**Provided information**:
------------------------------------------------------------

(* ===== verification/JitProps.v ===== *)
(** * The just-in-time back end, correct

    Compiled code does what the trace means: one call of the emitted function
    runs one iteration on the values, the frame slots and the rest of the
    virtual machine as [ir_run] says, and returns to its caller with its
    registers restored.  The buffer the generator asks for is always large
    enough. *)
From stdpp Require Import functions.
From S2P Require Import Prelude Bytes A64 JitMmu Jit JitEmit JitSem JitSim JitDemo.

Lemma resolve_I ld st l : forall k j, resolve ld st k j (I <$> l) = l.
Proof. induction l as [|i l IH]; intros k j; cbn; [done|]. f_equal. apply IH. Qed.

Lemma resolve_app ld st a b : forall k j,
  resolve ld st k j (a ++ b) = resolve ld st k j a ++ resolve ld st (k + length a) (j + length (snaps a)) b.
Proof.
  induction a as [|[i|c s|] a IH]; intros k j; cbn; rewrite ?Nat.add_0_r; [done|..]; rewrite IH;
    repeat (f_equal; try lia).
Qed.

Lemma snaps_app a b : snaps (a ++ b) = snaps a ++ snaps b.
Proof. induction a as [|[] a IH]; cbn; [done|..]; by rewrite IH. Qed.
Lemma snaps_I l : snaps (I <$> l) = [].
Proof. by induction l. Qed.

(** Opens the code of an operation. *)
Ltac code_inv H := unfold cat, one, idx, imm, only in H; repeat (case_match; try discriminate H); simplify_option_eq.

------------------------------------------------------------

**Your assignment**: From the line containing "(** Opens the code of an operation. *)" through the last line of the entries above, print every line exactly, including both ends, and nothing else.

**Answer to the problem**:
(** Opens the code of an operation. *)
Ltac code_inv H := unfold cat, one, idx, imm, only in H; repeat (case_match; try discriminate H); simplify_option_eq.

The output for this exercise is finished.